Look at it from all sides, then decide.
Think.
Do.
Listen.
Make it if you can, if you want to.
Be honest and honorable.
Vote.

Wonder at love and family.
And wear sensible shoes.



Thursday, January 26, 2012

Get Out

I think my office chair is trying to tell me something.  It is stuck in this position. 




Anyone got a good read on what it's saying?  (I have learned through the years that I often misinterpret body language.)

Wednesday, January 4, 2012

Ten Things about me, the High School Version

1.  I knit my first sweater in high school. It was a sweet teal 50's cardigan.  I wish I still had it.
2.  I used to stay after school in the sewing lab just about every day.
3.  Bridget Finnegan used to pass me hilarious notes with full illustration in Mr Stoykovich's Algebra II & Trig class.  Her notes keep coming, and they're even funnier today.
4.  Once a year I get together with my high school girlfriends for a long weekend.  It's a tradition we started about 5 years ago, and we all cherish the event.
5.  My family moved out of district in my sophomore year, but my parents paid tuition so that I could stay enrolled in my same school.  I was a commuter at the age of 16.
6.  I stunk at team sports.  Still do.  Especially if there's a ball involved.
7.  I currently live next door to the home where I lived  in 1982.
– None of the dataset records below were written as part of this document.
(** * plua2: the timer manager, the callback queue and the dispatch loop

    A shallow embedding of [src/plua2/runtime.py] (class [LuaAsyncRuntime])
    and of the entry points of [src/plua2/interpreter.py] (class
    [LuaInterpreter]) that the runtime calls.

    The runtime is an asyncio program: every coroutine runs on one event
    loop, and a coroutine is only ever interleaved with another one at an
    [await] that really suspends.  The embedding therefore has

    - the runtime object as a record, with the event loop's tasks in it
      (a task handle is its index in [all_tasks]);
    - every method as a computation in a small state-and-exception monad;
    - every coroutine as the function that resumes it from one suspension
      point to the next ([resume]), so that one [step] of the system is one
      atomic stretch of Python code.

    The script engine (lupa) is a black box: a parameter [lua_execute] says,
    for an engine state and a chunk of Lua, which host functions the chunk
    calls and how it ends.

    Left out: [debug_print] output (only written in debug mode), the
    timestamps of [curr_time], tracebacks, task names, [task_states] and the
    monitoring loops [run_for_duration] / [run_forever]. *)

From stdpp Require Import gmap list strings.
(** * ScrapIt bootstrap layer: settings coercion, path validation, logging
      policy and service assembly ([src/scrapit/main.py])

    A shallow embedding of [setup_logging], [create_app] and [run], together
    with the CPython built-ins they call ([str.split], [str.strip],
    [str.lower], [str.isdigit], [int], [float]).  Python strings are lists of
    Unicode code points, Python [int] is [Z], Python [float] is an IEEE-754
    binary64 value ([spec_float] at precision 53), and the settings dictionary
    is a finite map.  The built-ins follow CPython 3.11; the character tables
    are those of the Unicode Character Database 14.0.0 that CPython 3.11
    ships. *)

From Stdlib Require Import ZArith NArith Bool Lia String Ascii.
From Stdlib Require Import Floats.SpecFloat.
From stdpp Require Import base option list gmap.

Local Open Scope Z_scope.

(** ** Unicode character data *)

Module Unicode.

(** Each table is a list of inclusive code-point ranges. *)

(** Characters for which [Py_UNICODE_ISSPACE] holds (bidirectional class WS,
    B or S, or general category Zs); [str.isspace] and [str.strip] use it. *)
Definition space_ranges : list (N * N) :=
  [ (9, 13); (28, 32); (133, 133); (160, 160); (5760, 5760); (8192, 8202);
    (8232, 8233); (8239, 8239); (8287, 8287); (12288, 12288) ]%N.

(** Characters with the DIGIT flag (Numeric_Type Decimal or Digit):
    [str.isdigit] tests it.  The table is a strict superset of
    [decimal_ranges]: superscripts, circled digits and the like are digits
    without being decimals. *)
Definition digit_ranges : list (N * N) :=
  [ (48, 57); (178, 179); (185, 185); (1632, 1641); (1776, 1785); (1984, 1993);
    (2406, 2415); (2534, 2543); (2662, 2671); (2790, 2799); (2918, 2927); (3046, 3055);
    (3174, 3183); (3302, 3311); (3430, 3439); (3558, 3567); (3664, 3673); (3792, 3801);
    (3872, 3881); (4160, 4169); (4240, 4249); (4969, 4977); (6112, 6121); (6160, 6169);
    (6470, 6479); (6608, 6618); (6784, 6793); (6800, 6809); (6992, 7001); (7088, 7097);
    (7232, 7241); (7248, 7257); (8304, 8304); (8308, 8313); (8320, 8329); (9312, 9320);
    (9332, 9340); (9352, 9360); (9450, 9450); (9461, 9469); (9471, 9471); (10102, 10110);
    (10112, 10120); (10122, 10130); (42528, 42537); (43216, 43225); (43264, 43273); (43472, 43481);
    (43504, 43513); (43600, 43609); (44016, 44025); (65296, 65305); (66720, 66729); (68160, 68163);
    (68912, 68921); (69216, 69224); (69714, 69722); (69734, 69743); (69872, 69881); (69942, 69951);
    (70096, 70105); (70384, 70393); (70736, 70745); (70864, 70873); (71248, 71257); (71360, 71369);
    (71472, 71481); (71904, 71913); (72016, 72025); (72784, 72793); (73040, 73049); (73120, 73129);
    (92768, 92777); (92864, 92873); (93008, 93017); (120782, 120831); (123200, 123209); (123632, 123641);
    (125264, 125273); (127232, 127242); (130032, 130041) ]%N.

(** Characters of general category Nd.  Every range starts at a digit zero
    and holds whole decades, so the decimal value of [c] in a range starting
    at [lo] is [(c - lo) mod 10] ([Py_UNICODE_TODECIMAL]). *)
Definition decimal_ranges : list (N * N) :=
  [ (48, 57); (1632, 1641); (1776, 1785); (1984, 1993); (2406, 2415); (2534, 2543);
    (2662, 2671); (2790, 2799); (2918, 2927); (3046, 3055); (3174, 3183); (3302, 3311);
    (3430, 3439); (3558, 3567); (3664, 3673); (3792, 3801); (3872, 3881); (4160, 4169);
    (4240, 4249); (6112, 6121); (6160, 6169); (6470, 6479); (6608, 6617); (6784, 6793);
    (6800, 6809); (6992, 7001); (7088, 7097); (7232, 7241); (7248, 7257); (42528, 42537);
    (43216, 43225); (43264, 43273); (43472, 43481); (43504, 43513); (43600, 43609); (44016, 44025);
    (65296, 65305); (66720, 66729); (68912, 68921); (69734, 69743); (69872, 69881); (69942, 69951);
    (70096, 70105); (70384, 70393); (70736, 70745); (70864, 70873); (71248, 71257); (71360, 71369);
    (71472, 71481); (71904, 71913); (72016, 72025); (72784, 72793); (73040, 73049); (73120, 73129);
    (92768, 92777); (92864, 92873); (93008, 93017); (120782, 120831); (123200, 123209); (123632, 123641);
    (125264, 125273); (130032, 130041) ]%N.

(** Simple lowercase mappings, as runs [(lo, hi, step, delta)]: a code point
    [c] with [lo <= c <= hi] and [(c - lo) mod step = 0] maps to [c + delta]. *)
Definition lower_runs : list (N * N * N * Z) :=
  [ (65%N, 90%N, 1%N, 32); (192%N, 214%N, 1%N, 32); (216%N, 222%N, 1%N, 32); (256%N, 302%N, 2%N, 1);
    (306%N, 310%N, 2%N, 1); (313%N, 327%N, 2%N, 1); (330%N, 374%N, 2%N, 1); (376%N, 376%N, 1%N, (-121));
    (377%N, 381%N, 2%N, 1); (385%N, 385%N, 1%N, 210); (386%N, 388%N, 2%N, 1); (390%N, 390%N, 1%N, 206);
    (391%N, 391%N, 1%N, 1); (393%N, 394%N, 1%N, 205); (395%N, 395%N, 1%N, 1); (398%N, 398%N, 1%N, 79);
    (399%N, 399%N, 1%N, 202); (400%N, 400%N, 1%N, 203); (401%N, 401%N, 1%N, 1); (403%N, 403%N, 1%N, 205);
    (404%N, 404%N, 1%N, 207); (406%N, 406%N, 1%N, 211); (407%N, 407%N, 1%N, 209); (408%N, 408%N, 1%N, 1);
    (412%N, 412%N, 1%N, 211); (413%N, 413%N, 1%N, 213); (415%N, 415%N, 1%N, 214); (416%N, 420%N, 2%N, 1);
    (422%N, 422%N, 1%N, 218); (423%N, 423%N, 1%N, 1); (425%N, 425%N, 1%N, 218); (428%N, 428%N, 1%N, 1);
    (430%N, 430%N, 1%N, 218); (431%N, 431%N, 1%N, 1); (433%N, 434%N, 1%N, 217); (435%N, 437%N, 2%N, 1);
    (439%N, 439%N, 1%N, 219); (440%N, 440%N, 1%N, 1); (444%N, 444%N, 1%N, 1); (452%N, 452%N, 1%N, 2);
    (453%N, 453%N, 1%N, 1); (455%N, 455%N, 1%N, 2); (456%N, 456%N, 1%N, 1); (458%N, 458%N, 1%N, 2);
    (459%N, 475%N, 2%N, 1); (478%N, 494%N, 2%N, 1); (497%N, 497%N, 1%N, 2); (498%N, 500%N, 2%N, 1);
    (502%N, 502%N, 1%N, (-97)); (503%N, 503%N, 1%N, (-56)); (504%N, 542%N, 2%N, 1); (544%N, 544%N, 1%N, (-130));
    (546%N, 562%N, 2%N, 1); (570%N, 570%N, 1%N, 10795); (571%N, 571%N, 1%N, 1); (573%N, 573%N, 1%N, (-163));
    (574%N, 574%N, 1%N, 10792); (577%N, 577%N, 1%N, 1); (579%N, 579%N, 1%N, (-195)); (580%N, 580%N, 1%N, 69);
    (581%N, 581%N, 1%N, 71); (582%N, 590%N, 2%N, 1); (880%N, 882%N, 2%N, 1); (886%N, 886%N, 1%N, 1);
    (895%N, 895%N, 1%N, 116); (902%N, 902%N, 1%N, 38); (904%N, 906%N, 1%N, 37); (908%N, 908%N, 1%N, 64);
    (910%N, 911%N, 1%N, 63); (913%N, 929%N, 1%N, 32); (931%N, 939%N, 1%N, 32); (975%N, 975%N, 1%N, 8);
    (984%N, 1006%N, 2%N, 1); (1012%N, 1012%N, 1%N, (-60)); (1015%N, 1015%N, 1%N, 1); (1017%N, 1017%N, 1%N, (-7));
    (1018%N, 1018%N, 1%N, 1); (1021%N, 1023%N, 1%N, (-130)); (1024%N, 1039%N, 1%N, 80); (1040%N, 1071%N, 1%N, 32);
    (1120%N, 1152%N, 2%N, 1); (1162%N, 1214%N, 2%N, 1); (1216%N, 1216%N, 1%N, 15); (1217%N, 1229%N, 2%N, 1);
    (1232%N, 1326%N, 2%N, 1); (1329%N, 1366%N, 1%N, 48); (4256%N, 4293%N, 1%N, 7264); (4295%N, 4295%N, 1%N, 7264);
    (4301%N, 4301%N, 1%N, 7264); (5024%N, 5103%N, 1%N, 38864); (5104%N, 5109%N, 1%N, 8); (7312%N, 7354%N, 1%N, (-3008));
    (7357%N, 7359%N, 1%N, (-3008)); (7680%N, 7828%N, 2%N, 1); (7838%N, 7838%N, 1%N, (-7615)); (7840%N, 7934%N, 2%N, 1);
    (7944%N, 7951%N, 1%N, (-8)); (7960%N, 7965%N, 1%N, (-8)); (7976%N, 7983%N, 1%N, (-8)); (7992%N, 7999%N, 1%N, (-8));
    (8008%N, 8013%N, 1%N, (-8)); (8025%N, 8031%N, 2%N, (-8)); (8040%N, 8047%N, 1%N, (-8)); (8072%N, 8079%N, 1%N, (-8));
    (8088%N, 8095%N, 1%N, (-8)); (8104%N, 8111%N, 1%N, (-8)); (8120%N, 8121%N, 1%N, (-8)); (8122%N, 8123%N, 1%N, (-74));
    (8124%N, 8124%N, 1%N, (-9)); (8136%N, 8139%N, 1%N, (-86)); (8140%N, 8140%N, 1%N, (-9)); (8152%N, 8153%N, 1%N, (-8));
    (8154%N, 8155%N, 1%N, (-100)); (8168%N, 8169%N, 1%N, (-8)); (8170%N, 8171%N, 1%N, (-112)); (8172%N, 8172%N, 1%N, (-7));
    (8184%N, 8185%N, 1%N, (-128)); (8186%N, 8187%N, 1%N, (-126)); (8188%N, 8188%N, 1%N, (-9)); (8486%N, 8486%N, 1%N, (-7517));
    (8490%N, 8490%N, 1%N, (-8383)); (8491%N, 8491%N, 1%N, (-8262)); (8498%N, 8498%N, 1%N, 28); (8544%N, 8559%N, 1%N, 16);
    (8579%N, 8579%N, 1%N, 1); (9398%N, 9423%N, 1%N, 26); (11264%N, 11311%N, 1%N, 48); (11360%N, 11360%N, 1%N, 1);
    (11362%N, 11362%N, 1%N, (-10743)); (11363%N, 11363%N, 1%N, (-3814)); (11364%N, 11364%N, 1%N, (-10727)); (11367%N, 11371%N, 2%N, 1);
    (11373%N, 11373%N, 1%N, (-10780)); (11374%N, 11374%N, 1%N, (-10749)); (11375%N, 11375%N, 1%N, (-10783)); (11376%N, 11376%N, 1%N, (-10782));
    (11378%N, 11378%N, 1%N, 1); (11381%N, 11381%N, 1%N, 1); (11390%N, 11391%N, 1%N, (-10815)); (11392%N, 11490%N, 2%N, 1);
    (11499%N, 11501%N, 2%N, 1); (11506%N, 11506%N, 1%N, 1); (42560%N, 42604%N, 2%N, 1); (42624%N, 42650%N, 2%N, 1);
    (42786%N, 42798%N, 2%N, 1); (42802%N, 42862%N, 2%N, 1); (42873%N, 42875%N, 2%N, 1); (42877%N, 42877%N, 1%N, (-35332));
    (42878%N, 42886%N, 2%N, 1); (42891%N, 42891%N, 1%N, 1); (42893%N, 42893%N, 1%N, (-42280)); (42896%N, 42898%N, 2%N, 1);
    (42902%N, 42920%N, 2%N, 1); (42922%N, 42922%N, 1%N, (-42308)); (42923%N, 42923%N, 1%N, (-42319)); (42924%N, 42924%N, 1%N, (-42315));
    (42925%N, 42925%N, 1%N, (-42305)); (42926%N, 42926%N, 1%N, (-42308)); (42928%N, 42928%N, 1%N, (-42258)); (42929%N, 42929%N, 1%N, (-42282));
    (42930%N, 42930%N, 1%N, (-42261)); (42931%N, 42931%N, 1%N, 928); (42932%N, 42946%N, 2%N, 1); (42948%N, 42948%N, 1%N, (-48));
    (42949%N, 42949%N, 1%N, (-42307)); (42950%N, 42950%N, 1%N, (-35384)); (42951%N, 42953%N, 2%N, 1); (42960%N, 42960%N, 1%N, 1);
    (42966%N, 42968%N, 2%N, 1); (42997%N, 42997%N, 1%N, 1); (65313%N, 65338%N, 1%N, 32); (66560%N, 66599%N, 1%N, 40);
    (66736%N, 66771%N, 1%N, 40); (66928%N, 66938%N, 1%N, 39); (66940%N, 66954%N, 1%N, 39); (66956%N, 66962%N, 1%N, 39);
    (66964%N, 66965%N, 1%N, 39); (68736%N, 68786%N, 1%N, 64); (71840%N, 71871%N, 1%N, 32); (93760%N, 93791%N, 1%N, 32);
    (125184%N, 125217%N, 1%N, 34) ].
8.  Bridget started my love of cartooning.
9.  My second sweater was a bulky garter stitch pullover with a stockinette panel featuring a duplicate stitch deer.  It was my first self-designed sweater.
10.  Apparently I knew where I wanted to be and what I wanted to do from an early age.  It's so good to be here.

Thursday, December 1, 2011

New Girl in Town



I don't remember when Dolly moved in - years ago.  My husband brought her home from a junk store.  And she's the best, all cardboard and rusty wing nuts, that darling figure, and a great sense of humor.  She sways back and forth (due to a loose joint at her base) as soon as I point the camera at her.  I should have named her Eileen.  She has been my trusty model for my sweaters and for my ideas.

But alas,  her figure is not quite the same as mine.  I needed the help of another girl, and she went on sale recently.  Meet Penny. 


The girls are modelling my latest pattern obsession, Butterick 6085.   Dolly's shirt is waiting for the right buttons (oddly there were no vintage plastic kelly green buttons in my extensive button collection).  Penny's yellow shirt needs sleeves and side seams, and surely there are no perfect yellow buttons in that drawer.


My first time with this shirt yielded a jumbo collar, even though I trimmed the points and the width.  It might be great on another gal as written, but it makes me self conscious.  "Make way, make way for the average sized woman with the huge collar!"  I find if I crinkle and rumple it up it's acceptable.  I like the fit of the rest of the pattern.



Modifications:  I made the neck opening wider all around, trimming about a half inch from the pattern tissue.  I trimmed the collar way back too, and I added a facing in the back to make it more finished.  I rounded the points on the yellow one, my favorite so far.


The girls are wearing thrifted skirts.  They are merino, and came from the Salvation Army with the pleat tacking still in place.  I'm embarrassed to say they cost $4.50.  For the pair.  I'll be giving generously to the SA this season.  They were a little big for me, so I am taking them in - the light grey one is done and came out slick.  The charcoal one shows how much I'll be taking in (I'll hide the work in the side seam).


Dolly is wearing a half slip refashioned from a thrifted polyester floor length skirt.



I hope these girls will get along.  Wouldn't that be horrible if they didn't?